EXHIBIT 10.17
EMPLOYMENT AGREEMENT
THIS AGREEMENT dated as of the 1st day of January, 1998, by and between XXXX X.
XXXXXXXXX ("Employee") and SAZTEC INTERNATIONAL, INC., a California corporation
(the "Company").
1. Employment. Company agrees to employ Employee and Employee agrees to
serve the Company as President and Chief Operating Officer, United States for a
one (1) year term commencing on the day and year first set forth above and
ending December 31, 1998. This Employment Agreement shall be extended for
additional terms of ninety (90) days each, unless notice is given at least
ninety (90) days prior to the end of the original or any extended term hereof.
2. Duties.

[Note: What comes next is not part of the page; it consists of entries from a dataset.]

(** * MongoDB Kubernetes operator: membership reconciliation, backup
      coordination, status projection and secrets

    A shallow embedding of [src/charm.py] and
    [lib/charms/mongodb/v0/mongodb_backups.py], with the properties its
    specification states about them.

    Python sets are stdpp [gset]s, dictionaries are [gmap]s, handlers are
    computations in a state-and-exception monad over the charm's world,
    and every call to an external collaborator (the replica-set driver,
    the workload container, the event) is recorded in a trace. *)

From Stdlib Require Import Ascii String List Bool Arith Lia.
From stdpp Require Import base option list gmap strings.

Import ListNotations.
Set Warnings "-clear-no-such-hyp".
Local Open Scope string_scope.
Local Open Scope list_scope.

(* ===================================================================== *)
(** * Regular expressions: the fragment of Python's [re] that
      [REMAPPING_PATTERN] is written in *)
(* ===================================================================== *)

Module Regex.

(** An item of a bracketed character set. *)
Inductive cls_item : Type :=
| CChar (c : ascii)            (* a literal character *)
| CRange (lo hi : ascii)       (* lo-hi *)
| CSpace.                      (* \s *)

(** Abstract syntax.  Groups carry their number, counted by opening
    parenthesis from 1, as Python numbers them. *)
Inductive re : Type :=
| REps
| RChar (c : ascii)
| RAny                               (* .  : any character but a newline *)
| RSet (negated : bool) (items : list cls_item)
| RBegin                             (* \A *)
| REnd                               (* \Z *)
| RGroup (n : nat) (r : re)
| RCat (r1 r2 : re)
| RAlt (r1 r2 : re)
| ROpt (r : re)                      (* r?  greedy *)
| RStar (r : re)                     (* r*  greedy *)
| RPlus (r : re).                    (* r+  greedy *)

Definition newline : ascii := ascii_of_nat 10.

(** [\s] on the ASCII range, as Python's [str] patterns have it:
    tab, line feed, vertical tab, form feed, carriage return, the four
    separators 0x1c-0x1f and the space. *)
Definition is_space (c : ascii) : bool :=
  let n := nat_of_ascii c in
  (Nat.leb 9 n && Nat.leb n 13) || (Nat.leb 28 n && Nat.leb n 32).

Definition item_matches (c : ascii) (i : cls_item) : bool :=
  match i with
  | CChar a => Ascii.eqb a c
  | CRange lo hi =>
      Nat.leb (nat_of_ascii lo) (nat_of_ascii c) && Nat.leb (nat_of_ascii c) (nat_of_ascii hi)
  | CSpace => is_space c
  end.

Definition set_matches (negated : bool) (items : list cls_item) (c : ascii) : bool :=
  xorb negated (existsb (item_matches c) items).

(** Captured groups: the most recent capture of a group comes first. *)
Definition caps : Type := list (nat * list ascii).

Fixpoint caps_lookup (n : nat) (c : caps) : option (list ascii) :=
  match c with
  | [] => None
  | (m, s) :: c' => if Nat.eqb m n then Some s else caps_lookup n c'
  end.

(** The continuation of a match: position, rest of the subject, captures. *)
Definition cont : Type := nat -> list ascii -> caps -> option caps.

(** The iterations of a greedy repetition whose body is [step]: one more
    iteration is tried before the continuation is, an iteration that
    consumes nothing is refused, and [n] bounds the iterations left (the
    number of characters left is enough). *)
Fixpoint star_loop (step : nat -> list ascii -> caps -> cont -> option caps) (k : cont)
    (n : nat) (pos : nat) (s : list ascii) (c : caps) {struct n} : option caps :=
  match n with
  | 0 => k pos s c
  | S n' =>
      match step pos s c
              (fun p s' c' => if Nat.eqb p pos then None else star_loop step k n' p s' c') with
      | Some res => Some res
      | None => k pos s c
      end
  end.

(** A backtracking matcher in continuation-passing style: alternatives
    are tried in Python's order (greedy quantifiers take the longer
    alternative first), and the first one whose continuation succeeds
    wins.  A repetition iterates at most once per remaining character,
    an iteration that consumes nothing being refused. *)
Fixpoint rmatch (r : re) : nat -> list ascii -> caps -> cont -> option caps :=
  match r with
  | REps => fun pos s c k => k pos s c
  | RChar a => fun pos s c k =>
      match s with
      | x :: s' => if Ascii.eqb a x then k (S pos) s' c else None
      | [] => None
      end
  | RAny => fun pos s c k =>
      match s with
      | x :: s' => if Ascii.eqb x newline then None else k (S pos) s' c
      | [] => None
      end
  | RSet neg items => fun pos s c k =>
      match s with
      | x :: s' => if set_matches neg items x then k (S pos) s' c else None
      | [] => None
      end
  | RBegin => fun pos s c k => if Nat.eqb pos 0 then k pos s c else None
  | REnd => fun pos s c k => match s with [] => k pos s c | _ :: _ => None end
  | RGroup n r1 => fun pos s c k =>
      rmatch r1 pos s c (fun p s' c' => k p s' ((n, firstn (p - pos) s) :: c'))
  | RCat r1 r2 => fun pos s c k =>
      rmatch r1 pos s c (fun p s' c' => rmatch r2 p s' c' k)
  | RAlt r1 r2 => fun pos s c k =>
      match rmatch r1 pos s c k with
      | Some res => Some res
      | None => rmatch r2 pos s c k
      end
  | ROpt r1 => fun pos s c k =>
      match rmatch r1 pos s c k with
      | Some res => Some res
      | None => k pos s c
      end
  | RStar r1 => fun pos s c k => star_loop (rmatch r1) k (length s) pos s c
  | RPlus r1 => fun pos s c k =>
      rmatch r1 pos s c (fun p0 s0 c0 => star_loop (rmatch r1) k (length s0) p0 s0 c0)
  end.
(** [handleDelete]; [confirmed] is the answer to the [confirm] dialog
    and [reload] what the [loadProjects] it starts is answered with. *)
Definition handleDelete (confirmed : bool) (o : delete_outcome) (reload : load_outcome)
    (projectId : string) (d : dashboard) : dashboard * list effect :=
  let asked := Confirm "Are you sure you want to delete this project?" in
  if confirmed then
    match o with
    | Deleted =>
        let '(d, effects) := loadProjects reload d in
        (d, asked :: DeleteProject projectId :: effects)
    | DeleteFailed message =>
        (d, [asked; DeleteProject projectId;
             Alert ("Error deleting project: " +:+ message)])
    end
  else (d, [asked]).

End ProjectList.

(** * Properties *)

Import TemplateEditor.

(** ** Scene numbering *)
Section Numbering.
Import Session.

Lemma renumbered_ordinals (l : list Scene.t) :
  Scene.scene_id <$> imap renumber l = seq 0 (length l).
Proof.
  apply list_eq; intros i.
  rewrite list_lookup_fmap, list_lookup_imap.
  destruct (l !! i) as [s|] eqn:Hi; simpl.
  - apply lookup_lt_Some in Hi. by rewrite lookup_seq_lt.
  - apply lookup_ge_None in Hi. by rewrite lookup_seq_ge.
Qed.

Lemma numbered_initial : numbered initial_template.
Proof. reflexivity. Qed.

Lemma numbered_addScene t : numbered t -> numbered (addScene t).
Proof.
  unfold numbered, ordinals, addScene; simpl; intros H.
  rewrite fmap_app, length_app, H; simpl.
  by rewrite Nat.add_1_r, seq_S.
Qed.

Lemma numbered_removeScene index t : numbered (removeScene index t).
Proof.
  unfold numbered, ordinals, removeScene; simpl.
  by rewrite renumbered_ordinals, length_imap.
Qed.

Lemma numbered_perform t op : numbered t -> numbered (perform t op).
Proof.
  destruct op; simpl; [apply numbered_addScene | intros _; apply numbered_removeScene].
Qed.

Lemma numbered_run ops : forall t, numbered t -> numbered (run ops t).
Proof.
  unfold run. induction ops as [|op ops IH]; intros t H; simpl; [done|].
  apply IH, numbered_perform, H.
Qed.

Lemma numbered_lookup t i s :
  numbered t -> Template.scenes t !! i = Some s -> Scene.scene_id s = i.
Proof.
  unfold numbered, ordinals; intros H Hi.
  assert (Hs : (Scene.scene_id <$> Template.scenes t) !! i = Some (Scene.scene_id s))
    by (by rewrite list_lookup_fmap, Hi).
  rewrite H in Hs. apply lookup_seq in Hs as [-> _]. done.
Qed.

Lemma numbered_NoDup t : numbered t -> NoDup (ordinals t).
Proof. intros ->. apply NoDup_seq. Qed.

(** Adding does not repair a numbering that was off to begin with;
    the first removal does. *)
Lemma foreign_ordinals_kept :
  ordinals (addScene Examples.loaded_template) = [5; 1]%nat
  /\ ordinals (removeScene 0 (addScene Examples.loaded_template)) = [0]%nat.
Proof. by split. Qed.

(** C6. After any sequence of add-scene and remove-scene operations,
    started from the editor's empty template or from any template
    whose scenes are numbered by position, the ordinals of the scenes
    are exactly [0 .. n-1] in list order: every scene's [scene_id] is
    its index, and no ordinal occurs twice. *)
Theorem scene_ordinals_contiguous (ops : list operation) :
  forall t, t = initial_template \/ numbered t ->
    ordinals (run ops t) = seq 0 (length (Template.scenes (run ops t)))
    /\ (forall i s, Template.scenes (run ops t) !! i = Some s -> Scene.scene_id s = i)
    /\ NoDup (ordinals (run ops t)).
Proof.
  intros t Ht.
  assert (H : numbered (run ops t)).
  { apply numbered_run. destruct Ht as [->|Ht]; [apply numbered_initial | done]. }
  split; [exact H|]. split.
  - intros i s. by apply numbered_lookup.
  - by apply numbered_NoDup.
Qed.

Lemma scene_ordinals_contiguous_witness :
  let ops := [AddScene; AddScene; AddScene; RemoveScene 1; AddScene; RemoveScene 0] in
  ordinals (run ops initial_template) = [0; 1]%nat
  /\ (Scene.name <$> Template.scenes (run ops initial_template)) = ["Scene 1"; "Scene 2"]
  /\ NoDup (ordinals (run ops initial_template)).
Proof.
  destruct (scene_ordinals_contiguous
              [AddScene; AddScene; AddScene; RemoveScene 1; AddScene; RemoveScene 0]
              initial_template (or_introl eq_refl)) as (H & _ & Hnd).
  split; [exact H|]. split; [reflexivity | exact Hnd].
Defined.

End Numbering.

(** ** Frame analysis arriving at a scene card *)
Section Routing.

Lemma append_cons x (a b : string) : String x a +:+ b = String x (a +:+ b).
Proof. reflexivity. Qed.

Lemma append_assoc (a b c : string) : (a +:+ b) +:+ c = a +:+ b +:+ c.
Proof. induction a as [|x a IH]; [done|]. by rewrite !append_cons, IH. Qed.

Lemma str_or_empty s : Js.str_or s "" = s.
Proof. unfold Js.str_or. destruct (String.eqb_spec s ""); congruence. Qed.

Lemma str_or_nonempty s d : d <> "" -> Js.str_or s d <> "".
Proof. unfold Js.str_or. destruct (String.eqb_spec s ""); congruence. Qed.

Lemma opt_or_nonempty o d : d <> "" -> Js.opt_or o d <> "".
Proof. destruct o; simpl; [apply str_or_nonempty | done]. Qed.

Lemma opt_or_falsy o d : Js.truthy o = false -> Js.opt_or o d = d.
Proof.
  destruct o as [s|]; simpl; [|done]. unfold Js.str_or.
  destruct (String.eqb s ""); [done | discriminate].
Qed.

Lemma opt_or_truthy o d : Js.truthy o = true -> o = Some (Js.opt_or o d).
Proof.
  destruct o as [s|]; simpl; [|discriminate]. unfold Js.str_or.
  destruct (String.eqb s ""); [discriminate | done].
Qed.

Lemma truthy_eqb o : negb (String.eqb (Js.opt_or o "") "") = Js.truthy o.
Proof.
  destruct o as [s|]; simpl; [|done]. by rewrite str_or_empty.
Qed.

(** A write through [updateScene] lands on the card it was made for
    and leaves the others alone. *)
Lemma updateScene_spec index fv t scene :
  Template.scenes t !! index = Some scene ->
  exists t',
    updateScene index fv t = Some t'
    /\ Template.scenes t' !! index = Some (Scene.with_field fv scene)
    /\ (forall j, j <> index -> Template.scenes t' !! j = Template.scenes t !! j)
    /\ length (Template.scenes t') = length (Template.scenes t).
Proof.
  intros H. unfold updateScene. rewrite H; simpl.
  eexists; split; [reflexivity|]. simpl. split; [|split].
  - apply list_lookup_insert_eq. by eapply lookup_lt_Some.
  - intros j Hj. by apply list_lookup_insert_ne.
  - apply length_insert.
Qed.

(** The prompt of a card after an analysis has arrived at it. *)
Lemma analysisComplete_prompt index scene analysis st :
  Template.scenes (template st) !! index = Some scene ->
  exists st' scene',
    analysisComplete index analysis st = Some st'
    /\ Template.scenes (template st') !! index = Some scene'
    /\ Scene.prompt scene' =
         if (index =? 0)%nat then
           if Js.truthy (Api.video_prompt analysis)
           then Js.opt_or (Api.video_prompt analysis) ""
           else Scene.prompt scene
         else
           if Js.truthy (Api.next_scene_suggestion analysis)
              && negb (Js.includes (Scene.prompt scene) "[CONTINUITY]")
           then "[CONTINUITY: " +:+ Js.opt_or (Api.next_scene_suggestion analysis) ""
                +:+ "] " +:+ Scene.prompt scene
           else Scene.prompt scene.
Proof.
  intros H. unfold analysisComplete, onAnalysisComplete. rewrite H; simpl.
  rewrite !truthy_eqb, str_or_empty.
  destruct (index =? 0)%nat.
  - destruct (Js.truthy (Api.video_prompt analysis)).
    + edestruct (updateScene_spec index) as (t' & -> & Ht' & _); [exact H|].
      simpl. by eexists _, _.
    + by eexists _, _.
  - destruct (Js.truthy (Api.next_scene_suggestion analysis)
              && negb (Js.includes (Scene.prompt scene) "[CONTINUITY]")).
    + edestruct (updateScene_spec index) as (t' & -> & Ht' & _); [exact H|].
      simpl. by eexists _, _.
    + by eexists _, _.
Qed.

(** C4. An analysis is routed by the position of the card that
    receives it.  On the first card the generated prompt
    ([video_prompt]), when there is one, replaces the scene's prompt
    whole, and the continuity suggestion plays no part.  On every
    later card the generated prompt plays no part: the continuity
    suggestion ([next_scene_suggestion]), when there is one and the
    prompt holds no [[CONTINUITY]] tag, is put in front of the prompt
    as a bracketed marker, and in every case the old prompt is still
    the tail of the new one.  The uploader displays the same field it
    routes. *)
Theorem analysis_routed_by_position index scene analysis st :
  Template.scenes (template st) !! index = Some scene ->
  exists st' scene',
    analysisComplete index analysis st = Some st'
    /\ Template.scenes (template st') !! index = Some scene'
    /\ (index = 0%nat ->
          Scene.prompt scene' =
            (if Js.truthy (Api.video_prompt analysis)
             then Js.opt_or (Api.video_prompt analysis) ""
             else Scene.prompt scene)
          /\ (Js.truthy (Api.video_prompt analysis) = true ->
              Some (Scene.prompt scene') = Api.video_prompt analysis
              /\ FrameUploader.suggestion_item (index =? 0)%nat analysis
                 = Some ("Prompt Generado", Scene.prompt scene')))
    /\ ((1 <= index)%nat ->
          Scene.prompt scene' =
            (if Js.truthy (Api.next_scene_suggestion analysis)
                && negb (Js.includes (Scene.prompt scene) "[CONTINUITY]")
             then "[CONTINUITY: " +:+ Js.opt_or (Api.next_scene_suggestion analysis) ""
                  +:+ "] " +:+ Scene.prompt scene
             else Scene.prompt scene)
          /\ (exists marker, Scene.prompt scene' = marker +:+ Scene.prompt scene)
          /\ (Js.truthy (Api.next_scene_suggestion analysis) = true ->
              FrameUploader.suggestion_item (index =? 0)%nat analysis
              = Some ("Sugerencia Siguiente Escena",
                      Js.opt_or (Api.next_scene_suggestion analysis) ""))).
Proof.
  intros H.
  destruct (analysisComplete_prompt index scene analysis st H)
    as (st' & scene' & Hrun & Hscene & Hprompt).
  exists st', scene'. split; [exact Hrun|]. split; [exact Hscene|].
  unfold FrameUploader.suggestion_item.
  destruct (Nat.eqb_spec index 0) as [->|Hne];
    [split; [intros _ | lia] | split; [lia | intros _]].
  - split; [exact Hprompt|]. intros Hv. rewrite Hv in Hprompt |- *.
    rewrite Hprompt. split; [|done]. symmetry. by apply opt_or_truthy.
  - split; [exact Hprompt|]. split.
    + rewrite Hprompt.
      destruct (Js.truthy (Api.next_scene_suggestion analysis)
                && negb (Js.includes (Scene.prompt scene) "[CONTINUITY]")).
      * exists ("[CONTINUITY: "
                +:+ Js.opt_or (Api.next_scene_suggestion analysis) "" +:+ "] ").
        by rewrite 2!append_assoc.
      * by exists "".
    + by intros ->.
Qed.

Lemma analysis_routed_by_position_witness :
  exists st' scene',
    analysisComplete 1 Examples.last_frame Examples.perfume = Some st'
    /\ Template.scenes (template st') !! 1%nat = Some scene'
    /\ Scene.prompt scene'
       = "[CONTINUITY: close-up bottle in hand, elegant lighting] La mujer rocia el perfume".
Proof.
  edestruct (analysis_routed_by_position 1 _ Examples.last_frame Examples.perfume eq_refl)
    as (st' & scene' & Hrun & Hscene & _ & Hlater).
  exists st', scene'. split; [exact Hrun|]. split; [exact Hscene|].
  destruct (Hlater (le_n 1)) as (Hprompt & _). exact Hprompt.
Defined.

(** The guard of the continuity step, as written: a prompt that holds
    the text [[CONTINUITY]] is left alone. *)
Lemma continuity_guard index scene analysis st :
  (1 <= index)%nat ->
  Template.scenes (template st) !! index = Some scene ->
  Js.includes (Scene.prompt scene) "[CONTINUITY]" = true ->
  Examples.prompt_at index (analysisComplete index analysis st)
  = Some (Scene.prompt scene).
Proof.
  intros Hi H Hinc.
  destruct (analysisComplete_prompt index scene analysis st H)
    as (st' & scene' & -> & Hscene & Hprompt).
  destruct (Nat.eqb_spec index 0) as [->|_]; [lia|].
  rewrite Hinc, andb_false_r in Hprompt.
  unfold Examples.prompt_at; simpl. rewrite Hscene; simpl. by rewrite Hprompt.
Qed.

Lemma includes_suffix (a b search : string) :
  Js.includes (a +:+ b) search = false -> Js.includes b search = false.
Proof.
  induction a as [|x a IH]; [done|]. rewrite append_cons. simpl.
  intros H. apply orb_false_elim in H as [_ H]. by apply IH.
Qed.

Employee will perform all the usual and customary duties of a
President and Chief Operating Officer for the United States Division of the
Company, and other duties that may be assigned from time to time. Employee shall
report to, and be responsible to, the Chairman of the Company until such time as
a Chief Executive Officer of the Company may be appointed, at which time
Employee shall report to the Chief Executive Officer. Employee will perform all
of his work to his highest standards of skill, competence, and efficiency;
Employee will devote his full business time, attention and energy to the Company
exclusively (other :than as specifically allowed in writing by the Company); and
Employee will give his best efforts and skill to further the best interests of
the Company.
3. Compensation.
(a) Base Salary. Employee's Base Salary will be at the rate of One
Hundred Twenty Thousand Dollars ($120,000) per annum for the term of this
Agreement, which Base Salary shall be payable every two (2) weeks in arrears.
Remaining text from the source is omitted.